私の行動に対応できず、虚を突かれたかのように気の抜けた声を上げて動きを止める。
そんな彼の横にまた座りなおして、持っていたものを膝の上に置く。
ビニール袋の擦れる音を鳴らしながら、目的のものを取り出して彼に差し出す。
「お誕生日だから、ケーキ買ってきたの。……コンビニのだけど」
「……え、何。何で知ってるのっていうか、それ買いにわざわざ走ったの?」
困惑を隠すこともなく、私の飲み物と自分の飲み物を両手に持ち呆けた表情の彼。
淵くんからすれば、突然走り出したのは奇行に近かったのかもしれない。それでも私は彼に伝えたかったのだ。

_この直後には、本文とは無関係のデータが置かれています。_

(* ===== verification/LinkWindow.v ===== *)
(** * Sequence windows of the link state protocol (route_link.c)

    A node remembers which of the last packets and payloads of a neighbour it has
    heard, as the last sequence number and a mask of the 64 before it. On the wire
    sequence numbers are bytes; the masks come back to the neighbour as
    acknowledgements. *)

From S2P Require Import Prelude.

Module LinkWindow.

(** ** Data *)

(** struct neighbour: the fields that the handling of received payloads uses. *)
Record neighbour := Neighbour {
  n_subscriber : nat;
  using_us : bool;
  routing_through_us : Z;
  mdp_ack_sequence : Z;
  mdp_ack_mask : Z;
}.
Definition set_mdp_ack (n : neighbour) (seq mask : Z) : neighbour :=
  Neighbour (n_subscriber n) (using_us n) (routing_through_us n) seq mask.

(** struct link_in: the fields that count packets. *)
Record link_in := LinkIn { ack_sequence : Z; ack_mask : Z; ack_counter : Z }.

(** ** Duplicate payloads *)

(** The list of neighbours is searched from its head, without making a new one. *)
Definition get_neighbour (neighbours : list neighbour) (s : option nat) : option (nat * neighbour) :=
  list_find (λ n, s = Some (n_subscriber n)) neighbours.

Definition link_received_duplicate (neighbours : list neighbour) (sender : option nat) (payload_seq : Z) :
    list neighbour * bool :=
  match get_neighbour neighbours sender with
  | None => (neighbours, false)
  | Some (i, n) =>
      if mdp_ack_sequence n =? -1 then (<[i := set_mdp_ack n payload_seq (mdp_ack_mask n)]> neighbours, false)
      else if mdp_ack_sequence n =? payload_seq then (neighbours, true)
      else
        let offset := Z.land (mdp_ack_sequence n - 1 - payload_seq) 0xFF in
        if offset <? 64 then
          if negb (Z.land (mdp_ack_mask n) (Z.shiftl 1 offset) =? 0) then (neighbours, true)
          else (<[i := set_mdp_ack n (mdp_ack_sequence n) (Z.lor (mdp_ack_mask n) (Z.shiftl 1 offset))]> neighbours, false)
        else
          let offset := Z.land (payload_seq - mdp_ack_sequence n - 1) 0xFF in
          let mask := if 64 <=? offset then 0
                      else u64 (Z.shiftl (Z.lor (u64 (Z.shiftl (mdp_ack_mask n) 1)) 1) offset) in
          (<[i := set_mdp_ack n payload_seq mask]> neighbours, false)
  end.

Definition link_state_should_forward_broadcast (neighbours : list neighbour) (transmitter : option nat) (now : Z) : Z :=
  match get_neighbour neighbours transmitter with
  | None => 1
  | Some (_, n) => if using_us n && (routing_through_us n <? now) then 0 else 1
  end.

(** ** Packets and their acknowledgement *)

(** Decrementing an [int]. *)
Definition decrement (c : Z) : outcome Z := defined! (- 2 ^ 31 <? c); Ret (c - 1).

(** [while(1)]: the sequence number advances to [sender_seq]; sets the flag when a
    packet was missed. It meets every byte within 256 rounds. *)
Fixpoint missed_loop (fuel : nat) (link : link_in) (sender_seq : Z) (missed : bool) : outcome (link_in * bool) :=
  match fuel with
  | O => Undef
  | S fuel =>
      let seq := Z.land (ack_sequence link + 1) 0xFF in
      if seq =? sender_seq then Ret (LinkIn seq (ack_mask link) (ack_counter link), missed)
      else
        c ← decrement (ack_counter link);
        missed_loop fuel (LinkIn seq (u64 (Z.shiftl (ack_mask link) 1)) c) sender_seq true
  end.

(** The counting of [link_received_packet]: [None] when it reports a duplicate,
    otherwise the new counts and whether a packet was missed. *)
Definition track_sequence (link : link_in) (sender_seq : Z) : outcome (option (link_in * bool)) :=
  if 0 <=? sender_seq then
    if negb (ack_sequence link =? -1) then
      let offset := Z.land (ack_sequence link - 1 - sender_seq) 0xFF in
      if offset <? 64 then
        if negb (Z.land (ack_mask link) (Z.shiftl 1 offset) =? 0) then Ret None
        else Ret (Some (LinkIn (ack_sequence link) (Z.lor (ack_mask link) (Z.shiftl 1 offset)) (ack_counter link), false))
      else
        r ← missed_loop 256 (LinkIn (ack_sequence link) (Z.lor (u64 (Z.shiftl (ack_mask link) 1)) 1) (ack_counter link)) sender_seq false;
        Ret (Some r)
    else Ret (Some (LinkIn sender_seq (ack_mask link) (ack_counter link), false))
  else Ret (Some (link, false)).

(** What an acknowledgement says of a packet that was sent
    ([overlay_queue_ack] of overlay_queue.c). *)
Definition acked (ack_mask ack_seq frame_seq : Z) : bool :=
  let seq_delta := Z.land (ack_seq - frame_seq) 0xFF in
  (seq_delta =? 0) || ((seq_delta <=? 32) && negb (Z.land ack_mask (Z.shiftl 1 (seq_delta - 1)) =? 0)).

(** ** Windows as sets *)

(** Bit [i] of a mask. *)
Lemma mask_bit mask i : 0 ≤ i → negb (Z.land mask (Z.shiftl 1 i) =? 0) = Z.testbit mask i.
Proof.
  intros Hi. rewrite Z.shiftl_1_l. destruct (Z.testbit mask i) eqn:E.
  - apply negb_true_iff, Z.eqb_neq. intros H. assert (Z.testbit (Z.land mask (2 ^ i)) i = false) as H1 by (rewrite H; apply Z.bits_0).
    by rewrite Z.land_spec, E, Z.pow2_bits_true in H1.
  - apply negb_false_iff, Z.eqb_eq, Z.bits_inj'. intros n Hn. rewrite Z.land_spec, Z.bits_0, Z.pow2_bits_eqb by done.
    destruct (Z.eqb_spec i n) as [<-|]; [by rewrite E|apply andb_false_r].
Qed.

(** The window [(seq, mask)] of the numbers [h] heard so far, the greatest of them
    [hi]: bits are set only for numbers that were heard, and for all of them when
    [exact]. *)
Record window (exact : bool) (h : Z → Prop) (hi seq mask : Z) : Prop := {
  wn_hi : h hi;
  wn_max n : h n → n ≤ hi;
  wn_seq : seq = hi mod 256;
  wn_range : 0 ≤ mask < 2 ^ 64;
  wn_heard i : 0 ≤ i < 64 → Z.testbit mask i = true → h (hi - 1 - i);
  wn_all i : 0 ≤ i < 64 → exact = true → h (hi - 1 - i) → Z.testbit mask i = true;
}.

(** The numbers that can be told apart: less than 192 ahead, or at most 64 behind. *)
Definition near (hi n : Z) : Prop := hi - 64 ≤ n < hi + 192.

Lemma behind_offset hi n : near hi n → n < hi → Z.land (hi mod 256 - 1 - n mod 256) 0xFF = hi - 1 - n.
Proof.
  intros [H1 H2] H. rewrite land_255. replace (hi mod 256 - 1 - n mod 256) with (hi mod 256 - (n mod 256 + 1)) by lia.
  rewrite Zminus_mod_idemp_l. replace (hi - (n mod 256 + 1)) with (hi - 1 - n mod 256) by lia.
  rewrite Zminus_mod_idemp_r. apply Z.mod_small. lia.
Qed.
Lemma ahead_offset hi n : near hi n → hi < n → Z.land (hi mod 256 - 1 - n mod 256) 0xFF = 255 - (n - hi).
Proof.
  intros [H1 H2] H. rewrite land_255. replace (hi mod 256 - 1 - n mod 256) with (hi mod 256 - (n mod 256 + 1)) by lia.
  rewrite Zminus_mod_idemp_l. replace (hi - (n mod 256 + 1)) with (hi - 1 - n mod 256) by lia.
  rewrite Zminus_mod_idemp_r. symmetry. apply (Z.mod_unique _ _ (-1)); lia.
Qed.
Lemma step_offset hi n : near hi n → hi < n → Z.land (n mod 256 - hi mod 256 - 1) 0xFF = n - hi - 1.
Proof.
  intros [H1 H2] H. rewrite land_255. replace (n mod 256 - hi mod 256 - 1) with (n mod 256 - (hi mod 256 + 1)) by lia.
  rewrite Zminus_mod_idemp_l. replace (n - (hi mod 256 + 1)) with (n - 1 - hi mod 256) by lia.
  rewrite Zminus_mod_idemp_r. rewrite Z.mod_small; lia.
Qed.
Lemma same_byte hi n : near hi n → hi mod 256 = n mod 256 → n = hi.
Proof.
  intros [H1 H2] H. assert ((n - hi) mod 256 = 0) as Hm by (rewrite Zminus_mod, H, Z.sub_diag; done).
  apply Z.mod_divide in Hm as [k Hk]; lia.
Qed.

Lemma one_bit j : 0 ≤ j → Z.testbit 1 j = (j =? 0).
Proof. intros Hj. change 1 with (2 ^ 0). rewrite Z.pow2_bits_eqb by lia. apply Z.eqb_sym. Qed.

Lemma lor_one_range x : 0 ≤ Z.lor (u64 (Z.shiftl x 1)) 1 < 2 ^ 64.
Proof.
  pose proof (wrapu_range 64 (Z.shiftl x 1) ltac:(lia)) as Hr.
  replace (Z.lor (u64 (Z.shiftl x 1)) 1) with (Z.lor (u64 (Z.shiftl x 1)) 1 mod 2 ^ 64); [apply Z.mod_pos_bound; lia|].
  rewrite <- Z.land_ones, Z.land_lor_distr_l, !Z.land_ones by lia. by rewrite !(Z.mod_small _ (2 ^ 64)) by lia.
Qed.

(** Shifting a window of numbers up. *)
Lemma shifted_bits mask k i : 0 ≤ k → 0 ≤ i < 64 →
  Z.testbit (u64 (Z.shiftl mask k)) i = (k <=? i) && Z.testbit mask (i - k).
Proof.
  intros Hk Hi. unfold wrapu. rewrite mod_pow2_testbit by lia. rewrite (proj2 (Z.ltb_lt i 64)) by lia. cbn [andb].
  destruct (Z.leb_spec k i); cbn [andb]; [by rewrite Z.shiftl_spec by lia|by rewrite Z.shiftl_spec_low by lia].
Qed.

Lemma window_late exact h hi seq mask n : window exact h hi seq mask → near hi n → n < hi →
  window exact (λ x, h x ∨ x = n) hi seq (Z.lor mask (Z.shiftl 1 (hi - 1 - n))).
Proof.
  intros [H1 H2 H3 H4 H5 H6] [N1 N2] Hn. split; [by left|intros x [Hx| ->]; [by apply H2|lia]|done| | |].
  - split; [apply Z.lor_nonneg; split; [lia|apply Z.shiftl_nonneg; lia]|].
    destruct (decide (mask = 0)) as [->|Hm].
    + rewrite Z.lor_0_l, Z.shiftl_1_l. apply Z.pow_lt_mono_r; lia.
    + apply Z.log2_lt_pow2; [|rewrite Z.log2_lor, Z.shiftl_1_l, Z.log2_pow2 by (rewrite ?Z.shiftl_1_l; lia)].
      * assert (0 ≤ Z.lor mask (Z.shiftl 1 (hi - 1 - n))) by (apply Z.lor_nonneg; split; [lia|apply Z.shiftl_nonneg; lia]).
        assert (Z.lor mask (Z.shiftl 1 (hi - 1 - n)) ≠ 0) by (intros E; apply Z.lor_eq_0_iff in E; lia). lia.
      * apply Z.max_lub_lt; [apply Z.log2_lt_pow2; lia|lia].
  - intros i Hi. rewrite Z.lor_spec, Z.shiftl_1_l, Z.pow2_bits_eqb by lia. intros [Hb|Hb]%orb_true_iff; [left; by apply H5|].
    apply Z.eqb_eq in Hb. right. lia.
  - intros i Hi He. rewrite Z.lor_spec, Z.shiftl_1_l, Z.pow2_bits_eqb by lia. intros [Hb|Hb]; [by rewrite (H6 i)|].
    apply orb_true_iff. right. apply Z.eqb_eq. lia.
Qed.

「佐伯くんが別れ際に淵くんに言ってたの聞こえたから。『明日から大人の仲間入りだからまた飲みにいこうなー』って。それって誕生日ってことでしょう?」
「そう、だけど」
半ばふざけたように、茶化すようにその後も飲みの話を佐伯くんは話していたのだが、聞こえた言葉を私は捉えてしまったのだ。
だから私は知ったその日のうちに伝えたかった。
「本当はね、今日になったらおめでとうだけ言って帰ろうと思ってたの。だけど、淵くんさっき言ったでしょう?『気持ちなんて伝わりもしない』って」
電話でも伝えられた。明日会おうとも言えた。気持ちがあれば後日だってよかったはずだ。
なのにそうしなかったのは、あの日に向き合うと決めたからだ。一緒の時間を過ごすと決めたからだ。
一つ歳を重ねるその瞬間でさえ一緒にいようとしたかった。
「でもね、私はそんなことないと思うよ。全部は伝わらないだろうけど、少しくらいは伝わる気持ちがきっとあるはずだから」
一番におめでとうと言いたいと。そう、思ってしまったのだ。